Study and ponder – For a day or more, I didn’t change what I’d already done or add anything more to the piece. Instead, I just hovered over it, thinking about what it reminded me of and considering what it could represent.

Embrace the revelation – I saw hints of a landscape and could have proceeded just with that observation, but as soon as the scene seemed to pulse with one of my favorite Bible passages (Psalm 104), I was ready and super excited to dig into my work again. I knew I had discovered the piece’s deeper purpose, and there was no turning back from embracing and following the theme.
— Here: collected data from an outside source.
(* ===== verification/Wal.v ===== *)
(** * The write-ahead log and bootstrap

    Models [crates/valori-storage/src/wal_writer.rs], [wal_reader.rs] and
    [wal_compat.rs] (the legacy command log: a 16-byte header, then a stream of
    bincode values with no framing) and [crates/valori-state/src/bootstrap.rs]
    (replay of the log onto a kernel, loading and validating snapshots).

    The directory is the map [Fs] of [EventLog]; every append flushes its
    buffer.  [decode_from_std_read] is the codec's reader run on what is left of
    the file; its end-of-input error is [UnexpectedEnd].  A hasher is the list of
    bytes it was fed. *)

From S2P Require Import Prelude.
From S2P Require Import Core.
From S2P Require Import Fxp.
From S2P Require Import Records.
From S2P Require Import Event.
From S2P Require Import Kernel.
From S2P Require Import Bytes.
From S2P Require Import Snapshot.
From S2P Require Import StateProof.
From S2P Require Import EventCodec.
From S2P Require Import Wire.
From S2P Require Import EventLog.
From S2P Require Import EventCommit.

(** ** Header *)
Definition WAL_VERSION : Z := 2.
Definition WAL_HEADER_SIZE : Z := 16.

Record WalHeader : Type := mkWalHeader {
  wh_version : Z;
  wh_encoding_version : Z;
  wh_dim : Z;
  wh_checksum_len : Z;
}.

Definition WalHeader_read (buf : list Z) : option (WalHeader * list Z) :=
  if len buf <? WAL_HEADER_SIZE then None
  else Some (mkWalHeader (le_val (slice buf 0 4)) (le_val (slice buf 4 8)) (le_val (slice buf 8 12))
               (le_val (slice buf 12 16)), drop 16 buf).

Definition wal_header (dim : Z) : list Z :=
  le_bytes 4 WAL_VERSION ++ le_bytes 4 0 ++ le_bytes 4 dim ++ le_bytes 4 0.

(** ** Legacy commands *)
Inductive LegacyWalCommand : Type :=
| LInsertRecord (namespace_id id : Z) (vector : FxpVector) (metadata : option (list Z)) (tag : Z)
| LDeleteRecord (id : Z)
| LCreateNode (namespace_id node_id : Z) (kind : NodeKind) (record : option Z)
| LCreateEdge (edge_id : Z) (kind : EdgeKind) (from to : Z)
| LDeleteNode (node_id : Z)
| LDeleteEdge (edge_id : Z)
| LSoftDeleteRecord (id : Z)
| LCreateNamespace (namespace_id : Z)
| LDropNamespace (namespace_id : Z)
| LInsertRecordEncrypted (namespace_id id : Z) (key_id ciphertext : list Z) (tag : Z)
| LShredKey (key_id : list Z).

Definition legacy_to_event (cmd : LegacyWalCommand) : KernelEvent * Z :=
  match cmd with
  | LInsertRecord namespace_id id vector metadata tag => (InsertRecord id vector metadata tag, namespace_id)
  | LDeleteRecord id => (DeleteRecord id, 0)
  | LSoftDeleteRecord id => (SoftDeleteRecord id, 0)
  | LCreateNode namespace_id node_id kind record => (CreateNode node_id kind record, namespace_id)
  | LCreateEdge edge_id kind from to => (CreateEdge edge_id from to kind, 0)
  | LDeleteNode node_id => (DeleteNode node_id, 0)
  | LDeleteEdge edge_id => (DeleteEdge edge_id, 0)
  | LCreateNamespace namespace_id => (AutoCreateNamespace [], namespace_id)
  | LDropNamespace namespace_id => (DropNamespace [], namespace_id)
  | LInsertRecordEncrypted namespace_id id key_id ciphertext tag =>
      (InsertRecordEncrypted id key_id ciphertext None tag, namespace_id)
  | LShredKey key_id => (ShredKey key_id, 0)
  end.

Section Codec.
Context `{Bincode}.

(** The derived serde of [LegacyWalCommand]. *)
Definition put_LegacyWalCommand (cmd : LegacyWalCommand) : list Z :=
  match cmd with
  | LInsertRecord ns id vector metadata tag =>
      put_variant 0 ++ put_u16 ns ++ put_u32 id ++ put_vector vector ++ put_option put_bytes metadata ++ put_u64 tag
  | LDeleteRecord id => put_variant 1 ++ put_u32 id
  | LCreateNode ns id kind record =>
      put_variant 2 ++ put_u16 ns ++ put_u32 id ++ put_NodeKind kind ++ put_option put_u32 record
  | LCreateEdge id kind from to => put_variant 3 ++ put_u32 id ++ put_EdgeKind kind ++ put_u32 from ++ put_u32 to
  | LDeleteNode id => put_variant 4 ++ put_u32 id
  | LDeleteEdge id => put_variant 5 ++ put_u32 id
  | LSoftDeleteRecord id => put_variant 6 ++ put_u32 id
  | LCreateNamespace ns => put_variant 7 ++ put_u16 ns
  | LDropNamespace ns => put_variant 8 ++ put_u16 ns
  | LInsertRecordEncrypted ns id key ct tag =>
      put_variant 9 ++ put_u16 ns ++ put_u32 id ++ put_array key ++ put_bytes ct ++ put_u64 tag
  | LShredKey key => put_variant 10 ++ put_array key
  end.

Definition get_LegacyWalCommand : R LegacyWalCommand :=
  let* variant := get_variant in
  match variant with
  | 0 =>
      let* ns := get_u16 in let* id := get_u32 in let* vector := get_vector in
      let* metadata := get_option get_bytes in let* tag := get_u64 in sret (LInsertRecord ns id vector metadata tag)
  | 1 => let* id := get_u32 in sret (LDeleteRecord id)
  | 2 =>
      let* ns := get_u16 in let* id := get_u32 in let* kind := get_NodeKind in
      let* record := get_option get_u32 in sret (LCreateNode ns id kind record)
  | 3 =>
      let* id := get_u32 in let* kind := get_EdgeKind in let* from := get_u32 in
      let* to := get_u32 in sret (LCreateEdge id kind from to)
  | 4 => let* id := get_u32 in sret (LDeleteNode id)
  | 5 => let* id := get_u32 in sret (LDeleteEdge id)
  | 6 => let* id := get_u32 in sret (LSoftDeleteRecord id)
  | 7 => let* ns := get_u16 in sret (LCreateNamespace ns)
  | 8 => let* ns := get_u16 in sret (LDropNamespace ns)
  | 9 =>
      let* ns := get_u16 in let* id := get_u32 in let* key := get_array 16 in
      let* ct := get_bytes in let* tag := get_u64 in sret (LInsertRecordEncrypted ns id key ct tag)
  | 10 => let* key := get_array 16 in sret (LShredKey key)
  | _ => sthrow OtherError
  end.

(** The pair [(KernelEvent, u16)]. *)
Definition put_pair (p : KernelEvent * Z) : list Z := put_KernelEvent p.1 ++ put_u16 p.2.
Definition get_pair : R (KernelEvent * Z) := let* e := get_KernelEvent in let* ns := get_u16 in sret (e, ns).
End Codec.

(** ** Writer *)
Inductive WalError : Type :=
| WalIo
| WrongWalVersion (v : Z)
| WalTooShort.

Record WalWriter : Type := mkWalWriter {
  ww_path : name;
  ww_bytes_written : Z;
  ww_dim : Z;
}.

(** [OpenOptions::create(true).append(true)] creates a missing file. *)
Definition WalWriter_open (path : name) (dim : Z) (fs : Fs) : Fs * outcome WalError WalWriter :=
  let content := default [] (fs !! path) in
  let fs := <[path := content]> fs in
  let file_len := len content in
  if WAL_HEADER_SIZE <=? file_len then
    let version := le_val (slice content 0 4) in
    if negb (version =? WAL_VERSION) then (fs, Err (WrongWalVersion version))
    else (fs, Ok (mkWalWriter path file_len dim))
  else if file_len =? 0 then
    (fs_append path (wal_header dim) fs, Ok (mkWalWriter path WAL_HEADER_SIZE dim))
  else (fs, Err WalTooShort).

Section Wal.
Context `{Bincode} (blake3 : list Z -> list Z) (crc32 : list Z -> Z).

Definition append_event (event : KernelEvent) (namespace_id : Z) (w : WalWriter) (fs : Fs) : Fs * WalWriter :=
  let bytes := put_pair (event, namespace_id) in
  (fs_append (ww_path w) bytes fs,
   mkWalWriter (ww_path w) (wrap_u64 (ww_bytes_written w + len bytes)) (ww_dim w)).

(** ** Reader *)
Inductive WalReaderError : Type :=
| WReadIo
| Deserialization (e : DecodeError)
| UnsupportedWalVersion (v : Z)
| WalDimMismatch (file expected : Z).

Record WalReader : Type := mkWalReader {
  wr_rest : list Z;
  wr_version : Z;
  wr_header_read : bool;
  wr_expected_dim : option Z;
}.

Definition WalReader_open (fs : Fs) (path : name) (expected_dim : option Z) : outcome WalReaderError WalReader :=
  do* content := ok_or (fs !! path) WReadIo in Ok (mkWalReader content 0 false expected_dim).

Abbreviation WM A := (M WalReaderError WalReader A).

(** [read_exact] on a short file consumes what there is. *)
Definition read_header : WM unit :=
  fun r =>
    if len (wr_rest r) <? WAL_HEADER_SIZE then
      (mkWalReader [] (wr_version r) (wr_header_read r) (wr_expected_dim r), Err WReadIo)
    else
      let r' := mkWalReader (drop 16 (wr_rest r)) (wr_version r) (wr_header_read r) (wr_expected_dim r) in
      match WalHeader_read (take 16 (wr_rest r)) with
      | None => (r', Err WReadIo)
      | Some (header, _) =>
          if negb (wh_version header =? 1) && negb (wh_version header =? 2) then
            (r', Err (UnsupportedWalVersion (wh_version header)))
          else if (match wr_expected_dim r with
                   | Some expected => negb (wh_dim header =? 0) && negb (wh_dim header =? expected)
                   | None => false
                   end)
          then (r', Err (WalDimMismatch (wh_dim header) (default 0 (wr_expected_dim r))))
          else (mkWalReader (drop 16 (wr_rest r)) (wh_version header) true (wr_expected_dim r), Ok tt)
      end.

(** [decode_from_std_read] of one value; end of input is a clean end. *)
Definition read_value {A} (g : R A) (f : A -> KernelEvent * Z) : WM (option (KernelEvent * Z)) :=
  fun r =>
    let '(rest, o) := g (wr_rest r) in
    let r' := mkWalReader rest (wr_version r) (wr_header_read r) (wr_expected_dim r) in
    match o with
    | Ok a => (r', Ok (Some (f a)))
    | Err UnexpectedEnd => (r', Ok None)
    | Err e => (r', Err (Deserialization e))
    | Panic => (r', Panic)
    | Hang => (r', Hang)
    end.

Definition read_entry : WM (option (KernelEvent * Z)) :=
  let* r := sget in
  (if wr_header_read r then sret tt else read_header) ;;;
  let* r := sget in
  if wr_version r =? 1 then read_value get_LegacyWalCommand legacy_to_event
  else if wr_version r =? 2 then read_value get_pair id
  else sthrow (UnsupportedWalVersion (wr_version r)).

(** [WalEntryIterator::next] *)
Definition wal_next : WM (option (KernelEvent * Z)) :=
  let* r := sget in
  match wr_rest r with
  | [] => sret None
  | _ => read_entry
  end.

(** ** Replay *)
Inductive StateError : Type :=
| StKernel (e : KernelError)
| WalOpenFailed (e : WalReaderError)
| WalReadFailed (e : WalReaderError)
| ReplayFailed (e : ReplayError)
| SnapshotDecodeFailed (e : KernelError)
| StIo.

(** The loop over the iterator.  [fuel] bounds its turns. *)
Fixpoint replay_wal_loop (fuel : nat) (r : WalReader) (count : Z) (hasher : list Z) (state : KernelState)
    : KernelState * outcome StateError (Z * list Z) :=
  match fuel with
  | O => (state, Hang)
  | S fuel =>
      match wal_next r with
      | (r, Ok (Some (evt, ns))) =>
          match apply_event_ns evt ns state with
          | (state, Ok _) => replay_wal_loop fuel r (count + 1) (hasher ++ put_pair (evt, ns)) state
          | (state, Err e) => (state, Err (StKernel e))
          | (state, Panic) => (state, Panic)
          | (state, Hang) => (state, Hang)
          end
      | (_, Ok None) => (state, Ok (count, hasher))
      | (_, Err e) => (state, Err (WalReadFailed e))
      | (_, Panic) => (state, Panic)
      | (_, Hang) => (state, Hang)
      end
  end.

(** [dim as u32] of the state's dimension. *)
Definition replay_wal (fs : Fs) (wal_path : name) (state : KernelState)
    : KernelState * outcome StateError (Z * list Z) :=
  let dim := wrap_u32 <$> ks_dim state in
  match WalReader_open fs wal_path dim with
  | Ok reader =>
      let hasher := le_bytes 4 1 ++ le_bytes 4 0 ++ le_bytes 4 (default 0 dim) ++ le_bytes 4 0 in
      replay_wal_loop (S (length (wr_rest reader))) reader 0 hasher state
  | Err e => (state, Err (WalOpenFailed e))
  | Panic => (state, Panic)
  | Hang => (state, Hang)
  end.

(** ** Bootstrap *)
Definition recover_from_events (fs : Fs) (listing : list name) (path : name)
    : outcome StateError (KernelState * EventJournal * Z) :=
  map_err ReplayFailed (recover_from_event_log blake3 crc32 fs listing path).

(** [exists() && metadata().len() >= 16], of a log or a WAL. *)
Definition has_event_log (fs : Fs) (path : name) : bool :=
  match fs !! path with Some content => 16 <=? len content | None => false end.
Definition has_wal (fs : Fs) (path : name) : bool :=
  match fs !! path with Some content => WAL_HEADER_SIZE <=? len content | None => false end.

Definition load_snapshot (fs : Fs) (path : name) : outcome StateError KernelState :=
  do* data := ok_or (fs !! path) StIo in
  map_err SnapshotDecodeFailed (decode_state data).

Definition validate_snapshot (fs : Fs) (path : name) (replayed_state : KernelState) : outcome StateError bool :=
  match fs !! path with
  | None => Ok true
  | Some data =>
      do* snapshot_state := map_err SnapshotDecodeFailed (decode_state data) in
      Ok (verify_snapshot_consistency blake3 snapshot_state replayed_state)
  end.
End Wal.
Go with your first instinct – For some unknown reason, I was certain the next layer should involve ripped up grocery bags with text. But my piece got way too busy in following this first instinct and I was never satisfied with the effects of my handwriting. What I learned? It’s okay to start over again to introduce new or different materials. It’s not time lost—it’s process gained. For me, it revealed how I often default to words when it comes to artistic expression. It revealed how I could play with some new tools and techniques beyond my usual words.

Process in progress

Evidence of the process in progress

Return to recklessness and studying and pondering – I raided my daughter’s toy basket for the pebbles and glass stones she uses to play kitchen (don’t worry, after I was done, she still has plenty). I twirled and twisted and shredded my remaining yarn scraps into shapes and curly-cues. With these additional materials in hand, I’d lay out a picture, then wipe it clean, then adjust my approach and create again. I reinvented my portrait of Psalm 104 several times until the Spirit seemed to say, “Stop, that’s it!” What a thrill!

Bring what you learned into the next project – My first inclination was to evaluate the end result. Is this really any good? What will other people think? It’s difficult yet necessary to turn off the insidious critic of self. I learned a lot in the process despite the end result… and there’s no better way to apply those lessons than to start another project! More on that later!

p.s. Okay, okay, sure, I’ll let you see “Psalm 104” eventually. After it dries and I test out some framing, I promise to take courage and to show my work.